For the survey, a random sample of around 1,500 adults ranked their fears of 88 different items on a scale of one (not afraid) to four (very afraid). The fears were divided into 10 different categories: crime, personal anxieties (like clowns or public speaking), judgment of others, environment, daily life (like romantic rejection or talking to strangers), technology, natural disasters, personal future, man-made disasters, and government—and when the study authors averaged out the fear scores across all the different categories, technology came in second place, right behind natural disasters.

“People tend to express the highest level of fear for things they’re dependent on but that they don’t have any control over, and that’s almost a perfect definition of technology,” said Christopher Bader, a professor of sociology at Chapman and one of the co-authors of the study. “You can no longer make it in society without using technology you don’t understand to buy things at a store, to talk to other people, to conduct business. People are increasingly dependent, but they don’t have any idea how these things actually work.”

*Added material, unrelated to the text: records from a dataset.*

(** X19.  Creating a shipment and deleting it by the identifier of the
    reply gives the store back: the 201 reply carries the fresh [_id],
    and DELETE on it is answered [{ok:true}] and leaves the shipment
    store exactly as it was before the creation. *)
Theorem create_then_delete auth clock body now stamp rnd eid newid st st' x
    auth2 clock2 :
  shipments_create lib env auth clock body now stamp rnd eid newid st
  = (st', Sent 201 x) ->
  authMiddleware lib env auth2 clock2 = None ->
  exists doc,
    x = JObj doc /\ lookup "_id" doc = Some (JStr newid)
    /\ findOne newid st' = Some doc
    /\ shipments_delete lib env auth2 clock2 newid st'
       = (st, Sent 200 ok_true).
Proof.
  intros C A2. unfold shipments_create in C.
  apply protected_sent in C as [_ C]; [|discriminate].
  unfold shipments_create_handler in C.
  destruct (insert _ _ _) as [[st1 d]|] eqn:I; [|discriminate].
  injection C as <- <-.
  apply insert_fresh_inv in I as (F & _ & -> & ->);
    [|apply shipment_doc_no_id].
  eexists. split; [reflexivity|].
  assert (H : has_id newid
                (obj_set "_id" (JStr newid)
                   (shipment_doc body now (trackingNumber stamp rnd) eid))
              = true)
    by (apply has_id_drawn, lookup_obj_set_eq).
  split; [apply lookup_obj_set_eq|].
  split; [now apply findOne_app_fresh|].
  unfold shipments_delete. rewrite (protected_next _ _ _ _ _ _ A2).
  unfold shipments_delete_handler. now rewrite remove_app_fresh.
Qed.

End CreateDelete.

(** ** Listings *)

Section Listings.

Variable lib : Lib.
Variable env : option string.
Variable cmps : Comparisons.


End Listings.

(** ** Quote patches *)

Lemma update_same inside id fs st s :
  findOne id st = Some s -> modify inside fs s = Some s ->
  update inside id fs st = Some st.
Proof.
  unfold findOne. induction st as [|d st IH]; simpl; [discriminate|].
  destruct (has_id id d).
  - intros [= ->] ->. reflexivity.
  - intros F M. now rewrite IH.
Qed.

Section QuotePatches.

Variable lib : Lib.
Variable env : option string.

Fears also tend to partially reflect the news cycle, Bader explained: It makes sense, in the middle of presidential-campaign season, that government corruption would top the list. Similarly, the recent hacks at Sony and Ashley Madison have likely made people worry more about whether their personal data is safe.

“Lower levels of fear can be beneficial, can make people make better choices,” Bader said. (If you’re afraid of your personal data getting compromised, maybe don’t make your password “password,” for example.) But, “higher levels of fear can be very detrimental.” (If you’re afraid of your data being compromised, you probably shouldn’t smash your laptop and go live in the woods.)

Here’s the oddest thing about the data, though: Start at the top of the list of fears and scroll down, all the way past reptiles and robots replacing the workforce and overpopulation—and there at number 43, almost smack-dab in the middle of the list, is death (21.9 percent), sandwiched between loneliness and theft.

“Corporate tracking of personal data,” to put that in perspective, rang in at 44.6 percent.

“It’s part of the complicated nature of fear,” Bader said. “When people respond to how much they fear something, part of it is them responding to, ‘How horrible would this thing be if it happened to me?’ and part of it is, ‘How likely is it to happen to me?”

“Everybody would recognize that if they were about to be murdered, that would be a terrifying and horrible thing,” he continued, “but people have different senses of whether that would happen to them. Technology is more universal. It’s difficult for anyone to get by without it.”

Cari Romm is a former assistant editor at The Atlantic​.